Television

How the Other Half Lives

National Geographic gets cheap laughs out of pig sacrifices.

Long way from North Carolina

In last night’s Worlds Apart, a new series on the National Geographic Channel (Mondays, 8 p.m. ET), the Dancy-Rogalski family travels from the idyllic college town of Chapel Hill, N.C., to a tribal longhouse deep in the jungles of Borneo, Malaysia. Thanks to delays during their journey upriver, Jim Rogalski, his wife, Susana Dancy, their preteen sons Marshall and Taylor, and 6-year old daughter Helen arrive in the middle of the night. They are six hours late and exhausted to the point of collapse, but their host, Iban tribesman Emong Tinsang, is not the type of man to let company go to bed without first making their animal sacrifice.

“In Iban community, we believe on spirit; we believe on dream,” says Emong. “You need to spear this pig. I’ll show you how to do that.” The Dancy-Rogalskis are stricken, and the kids, being kids, don’t try to hide it. Marshall touches his face like he’s not sure it’s still there; Helen holds hers in tiny balled fists; Taylor stuffs his fingers in his ears as if the pig’s squealing were the sound of a passing fire engine. You can tell by Susana’s staunch face that she firmly believes in the importance of being a polite guest, but until this moment this has probably meant little more than showing up to a dinner party with a nice bottle of wine.

Worlds Apart will appeal to self-hating Americans, the kind of people who would enjoy a travel and culture documentary more if it were enlivened with a little hegemonic shame. Each week, the show takes a different comfortable, middle-class American family and sends them to a hot, poor, Third World country where for a week and a half they are slapped silly by how the other half lives. At the beginning of each episode the camera tours the American family’s home, and you are cued to be embarrassed for them and their disgraceful dependence on fast food, air conditioning, and fitted sheets. Thanks to some nifty crosscutting, viewers also get a preview of how the Third World host family lives, and therein lie the seeds of the Americans’ downfall. If daughter is a picky eater, cut to shot of lumpy wheat paste. If mom likes a nice spa day, cut to her future shower, which is often nothing more than rusty bucket buzzing with flies. Worlds Apart also lets family members hang themselves with their can-do expectations. “I think I’m most looking forward to being put to the test,” says Susana, who, it turns out, does not enjoy being put to the test at all. The show doesn’t paint Americans as purposefully vapid and materialistic, but the message is that they are soft and spoiled. Not only are they in for a rude awakening, they don’t even know they’re asleep.

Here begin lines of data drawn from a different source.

Lemma supersede_fact_derives old_fact_id new_fact_id :
  derives (fun db => supersede_fact db old_fact_id new_fact_id).
Proof.
  derived_write. unfold supersede_fact, require_change.
  pose proof (run_statement_derives {| stm_sql := SupersedeFact;
    stm_row := [bind_text new_fact_id; bind_text old_fact_id] |}
    "failed to prepare fact supersede update" "failed to update superseded fact"
    (Some old_fact_id) c active db ltac:(unfold is_derived; simpl; set_solver) Hdb') as S.
  destruct (run_statement _ _ _ _ _) as [result db']. by destruct (_ && _).
Qed.

Lemma insert_experience_derives experience now :
  derives (fun db => insert_experience db experience now).
Proof.
  derived_write. unfold insert_experience. destruct (negb _); [done|].
  pose proof (run_statement_derives {| stm_sql := InsertExperience;
    stm_row := experience_row experience
      (resolve_session_user_id db (xm_session_id experience)) now |}
    "failed to prepare experience insert" "failed to insert experience"
    (xm_experience_id experience) c active db
    ltac:(unfold is_derived; simpl; set_solver) Hdb') as S.
  by destruct (run_statement _ _ _ _ _).
Qed.

Lemma upsert_asset_derives record now : derives (fun db => upsert_programmatic_asset db record now).
Proof.
  derived_write. unfold upsert_programmatic_asset. destruct (negb _); [done|].
  pose proof (run_statement_derives {| stm_sql := UpsertProgrammaticAsset;
    stm_row := asset_row record now |}
    "failed to prepare programmatic asset upsert" "failed to upsert programmatic asset"
    (Some (pmr_asset_ref record)) c active db
    ltac:(unfold is_derived; simpl; set_solver) Hdb') as S.
  by destruct (run_statement _ _ _ _ _).
Qed.

Lemma supersede_all_derives new_fact_id records result c active store :
  derived_from c active store ->
  derived_from c active (supersede_all new_fact_id records result store).2.
Proof.
  revert result store. induction records as [|record records IH]; intros result store Hs;
    cbn [supersede_all]; [done|].
  destruct (_ || _); [by apply IH|].
  pose proof (supersede_fact_derives (crc_existing_fact_id record) new_fact_id _ _ _ Hs) as S.
  destruct (with_writer _ _). by apply IH.
Qed.

Lemma persist_fact_derives resolver clock index session_id candidate result c active store :
  derived_from c active store ->
  derived_from c active (persist_fact resolver clock index session_id candidate result store).2.
Proof.
  intros Hs. unfold persist_fact. destruct (resolution_plan _ _ _ _) as [plan|]; [|done].
  case_bool_decide; [done|].
  pose proof (insert_fact_derives (fc_fact candidate) (clock (FactRowTime index)) _ _ _ Hs) as S.
  destruct (with_writer _ _) as [inserted store']. simpl in S.
  destruct (negb _); [done|]. case_bool_decide; [|done].
  match goal with |- context [supersede_all ?n ?rs ?r store'] =>
    pose proof (supersede_all_derives n rs r c active store' S) as S2 end.
  by destruct (supersede_all _ _ _ _).
Qed.

Lemma persist_facts_derives resolver clock index session_id candidates result c active store :
  derived_from c active store ->
  derived_from c active (persist_facts resolver clock index session_id candidates result store).2.
Proof.
  revert index result store.
  induction candidates as [|candidate candidates IH]; intros index result store Hs;
    cbn [persist_facts]; [done|].
  pose proof (persist_fact_derives resolver clock index session_id candidate result _ _ _ Hs) as S.
  destruct (persist_fact _ _ _ _ _ _ _) as [[result'|] store']; [by apply IH|done].
Qed.

Lemma persist_experiences_derives clock index candidates result c active store :
  derived_from c active store ->
  derived_from c active (persist_experiences clock index candidates result store).2.
Proof.
  revert index result store.
  induction candidates as [|candidate candidates IH]; intros index result store Hs;
    cbn [persist_experiences]; [done|].
  pose proof (insert_experience_derives (ec_experience candidate)
    (clock (ExperienceRowTime index)) _ _ _ Hs) as S.
  destruct (with_writer _ _). by apply IH.
Qed.

Lemma persist_assets_derives clock index candidates result c active store :
  derived_from c active store ->
  derived_from c active (persist_assets clock index candidates result store).2.
Proof.
  revert index result store.
  induction candidates as [|candidate candidates IH]; intros index result store Hs;
    cbn [persist_assets]; [done|].
  pose proof (upsert_asset_derives (pmc_record candidate) (clock (AssetRowTime index)) _ _ _ Hs) as S.
  destruct (with_writer _ _). by apply IH.
Qed.

Lemma persist_derived_spec resolver clock request result db :
  pending db = None ->
  exists db' statements,
    (persist_derived_data resolver clock request result (Some db)).2 = Some db' /\
    pending db' = None /\ Forall is_derived statements /\
    committed db' = apply_all statements (committed db).
Proof.
  intros Hnone. unfold persist_derived_data. destruct (_ && _ && _); [by exists db, []|].
  set (result0 := if bool_decide _ then result else _). clearbody result0.
  destruct (begin_spec db Hnone) as (code & db1 & -> & Hdb1 & Hcode).
  set (active := bool_decide (code = None)).
  assert (derived_from (committed db) active (Some db1)) as Hs.
  { exists db1. split; [done|]. split; [by exists []|]. intros p Hp. unfold active.
    destruct code as [code|]; [congruence|]. split; [done|]. exists [].
    split; [done|]. simpl. congruence. }
  assert (forall db2, derived_from (committed db) active (Some db2) ->
    exists db' statements, txn_rollback (new_transaction code) (Some db2) = Some db' /\
      pending db' = None /\ Forall is_derived statements /\
      committed db' = apply_all statements (committed db)) as Hend.
  { intros db2 (db0 & [= <-] & (ss & Hss & Hc) & Hp).
    destruct (rollback_ends (new_transaction code) db2) as (db3 & -> & Hc3 & Hn3).
    - simpl. fold active. intros Ha. destruct (pending db2) as [p|]; [|done].
      destruct (Hp p eq_refl). congruence.
    - exists db3, ss. repeat split; auto. congruence. }
  pose proof (persist_facts_derives resolver clock 0 (mwr_session_id request)
    (mwr_fact_candidates request) result0 _ _ _ Hs) as S1.
  destruct (persist_facts _ _ _ _ _ _ _) as [[result1|] store1]; simpl in S1.
  2: { pose proof S1 as (db2 & -> & _). by apply Hend. }
  pose proof (persist_experiences_derives clock 0 (mwr_experience_candidates request)
    result1 _ _ _ S1) as S2.
  destruct (persist_experiences _ _ _ _ _) as [result2 store2]. simpl in S2.
  pose proof (persist_assets_derives clock 0 (mwr_programmatic_candidates request)
    result2 _ _ _ S2) as S3.
  destruct (persist_assets _ _ _ _ _) as [result3 store3]. simpl in S3.
  destruct S3 as (db2 & -> & (ss & Hss & Hc) & Hp).
  assert (code <> None -> pending db2 = None) as Hidle.
  { intros Hne. destruct (pending db2) as [p|]; [|done]. destruct (Hp p eq_refl) as [Ha _].
    unfold active in Ha. by rewrite bool_decide_eq_true in Ha. }
  pose proof (commit_spec db2 code Hidle) as C.
  destruct (txn_commit _ _) as [[commit_result txn] store]. destruct C as (db3 & -> & C).
  destruct commit_result as [failed|].
  - destruct C as [Hc3 Hact]. destruct (rollback_ends txn db3 Hact) as (db4 & -> & Hc4 & Hn4).
    exists db4, ss. repeat split; auto. congruence.
  - destruct C as (-> & Hn3 & Hp3). destruct (Hp _ Hp3) as (_ & more & Hmore & Hc3).
    exists db3, (ss ++ more). repeat split; [done|by apply Forall_app|].
    by rewrite apply_all_app, <- Hc.
Qed.

(** ** What is reported of the turn stays *)

Definition turn_report (result : WritebackResult)
    : option ResultCode * option string * option string :=
  (wbr_result_code result, wbr_persisted_turn_id result, wbr_summary_id result).

Lemma warn_all_report warnings result : turn_report (warn_all result warnings) = turn_report result.
Proof.
  revert result. induction warnings as [|w ws IH]; intros result; [done|].
  unfold warn_all in *. simpl. by rewrite IH.
Qed.

Lemma add_plan_report result plan : turn_report (add_plan result plan) = turn_report result.
Proof.
  unfold add_plan.
  assert (turn_report (warn_all (or_degraded result (cpl_degraded plan)) (cpl_warnings plan)) =
    turn_report result) as <- by (by rewrite warn_all_report).
  by case_bool_decide.
Qed.

Lemma supersede_all_report new_fact_id records result (store : SqliteMemoryStore Db) :
  turn_report (supersede_all new_fact_id records result store).1 = turn_report result.
Proof.
  revert result store. induction records as [|record records IH]; intros result store;
    cbn [supersede_all]; [done|].
  destruct (_ || _); [by apply IH|]. destruct (with_writer _ _) as [superseded store'].
  rewrite IH. by destruct (sto_ok superseded).
Qed.

Lemma persist_fact_report resolver clock index session_id candidate result
    (store : SqliteMemoryStore Db) result' :
  (persist_fact resolver clock index session_id candidate result store).1 = Some result' ->
  turn_report result' = turn_report result.
Proof.
  unfold persist_fact. destruct (resolution_plan _ _ _ _) as [plan|]; [|done].
  case_bool_decide; [intros [= <-]; apply add_plan_report|].
  destruct (with_writer _ _) as [inserted store'].
  destruct (negb _); [intros [= <-]; apply (add_plan_report result plan)|].
  case_bool_decide; [|intros [= <-]; apply (add_plan_report result plan)].
  match goal with |- context [supersede_all ?n ?rs ?r store'] =>
    pose proof (supersede_all_report n rs r store') as S end.
  destruct (supersede_all _ _ _ _). intros [= <-]. simpl in S. rewrite S.
  apply (add_plan_report result plan).
Qed.

Lemma persist_facts_report resolver clock index session_id candidates result
    (store : SqliteMemoryStore Db) result' :
  (persist_facts resolver clock index session_id candidates result store).1 = Some result' ->
  turn_report result' = turn_report result.
Proof.
  revert index result store.
  induction candidates as [|candidate candidates IH]; intros index result store;
    cbn [persist_facts]; [by intros [= <-]|].
  pose proof (persist_fact_report resolver clock index session_id candidate result store) as S.
  destruct (persist_fact _ _ _ _ _ _ _) as [[result1|] store']; [|done].
  intros E. rewrite <- (S result1 eq_refl). by apply (IH _ _ _ E).
Qed.

Lemma persist_experiences_report clock index candidates result (store : SqliteMemoryStore Db) :
  turn_report (persist_experiences clock index candidates result store).1 = turn_report result.
Proof.
  revert index result store.
  induction candidates as [|candidate candidates IH]; intros index result store;
    cbn [persist_experiences]; [done|].
  destruct (with_writer _ _) as [inserted store']. rewrite IH. by destruct (sto_ok inserted).
Qed.

Lemma persist_assets_report clock index candidates result (store : SqliteMemoryStore Db) :
  turn_report (persist_assets clock index candidates result store).1 = turn_report result.
Proof.
  revert index result store.
  induction candidates as [|candidate candidates IH]; intros index result store;
    cbn [persist_assets]; [done|].
  destruct (with_writer _ _) as [upserted store']. rewrite IH. by destruct (sto_ok upserted).
Qed.

Lemma persist_derived_report resolver clock request result (store : SqliteMemoryStore Db) result' :
  (persist_derived_data resolver clock request result store).1 = Some result' ->
  turn_report result' = turn_report result.
Proof.
  unfold persist_derived_data.
  set (result0 := if bool_decide (is_Some resolver) then result else _).
  assert (turn_report result0 = turn_report result) as <- by (unfold result0; by case_bool_decide).
  clearbody result0. destruct (_ && _ && _); [by intros [= <-]|].
  destruct (begin_immediate store) as [txn store0].
  pose proof (persist_facts_report resolver clock 0 (mwr_session_id request)
    (mwr_fact_candidates request) result0 store0) as S1.
  destruct (persist_facts _ _ _ _ _ _ _) as [[result1|] store1]; [|done].
  rewrite <- (S1 result1 eq_refl).
  pose proof (persist_experiences_report clock 0 (mwr_experience_candidates request)
    result1 store1) as S2.
  destruct (persist_experiences _ _ _ _ _) as [result2 store2]. simpl in S2. rewrite <- S2.
  pose proof (persist_assets_report clock 0 (mwr_programmatic_candidates request)
    result2 store2) as S3.
  destruct (persist_assets _ _ _ _ _) as [result3 store3]. simpl in S3. rewrite <- S3.
  destruct (txn_commit _ _) as [[[failed|] txn'] store4]; by intros [= <-].
Qed.

(** What the promotion of summaries does to a database without a transaction. *)
Definition promotes
    (promote : option (SummaryMemory -> SqliteMemoryStore Db -> list string * SqliteMemoryStore Db))
    (relation : Content -> Content -> Prop) : Prop :=
  forall p summary db, promote = Some p -> pending db = None ->
  exists db', (p summary (Some db)).2 = Some db' /\ pending db' = None /\
              relation (committed db) (committed db').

Worlds Apart has much to recommend it if you have ever felt bad about having it so good, but it’s an uncomfortable viewing experience because the moments I described above are played for laughs. When Karl Marx said, “History repeats itself, first as tragedy, second as farce,” I bet he didn’t know this truism could also be applied to sacrificing chickens. As the guest of honor, Jim Rogalski goes through at least a dozen birds during his family’s visit, which is more than enough to make for a pretty entertaining chicken-killing montage. The show often speeds up the film, loops segments to make people look like robots, and layers on ridiculous sound effects—I’ve yet to hear a boing!, but I’ve caught the slide whistle at least once—and the net effect is National Geographic by way of America’s Funniest Home Videos or Benny Hill. The laughs from these bits are hit or miss, but when they hit, they hit pretty hard. By the time Jim is shown decapitating his third or fourth chicken, it’s kind of magical that the next laugh line comes from him drowning one in a river.

I grew up on National Geographic and its kids’ publication National Geographic World, and while it’s nice to see this hoary old institution have fun with itself, I found myself missing the magazine’s beauty and sense of grandeur. In a recent episode about a family that travels to India, a teenage American girl bemoans the fact that all the village women are trying to marry her off. The show cuts to shot of a potential suitor, in this case an ancient Indian man in traditional head gear. He has the kind of iconic aboriginal face that in the magazine would inspire awe, but in this context he’s offered up as a grotesque. Fortunately, the show aims its barbs at the American families more than it does at their hosts, but I wonder why anyone has to be brought down at all.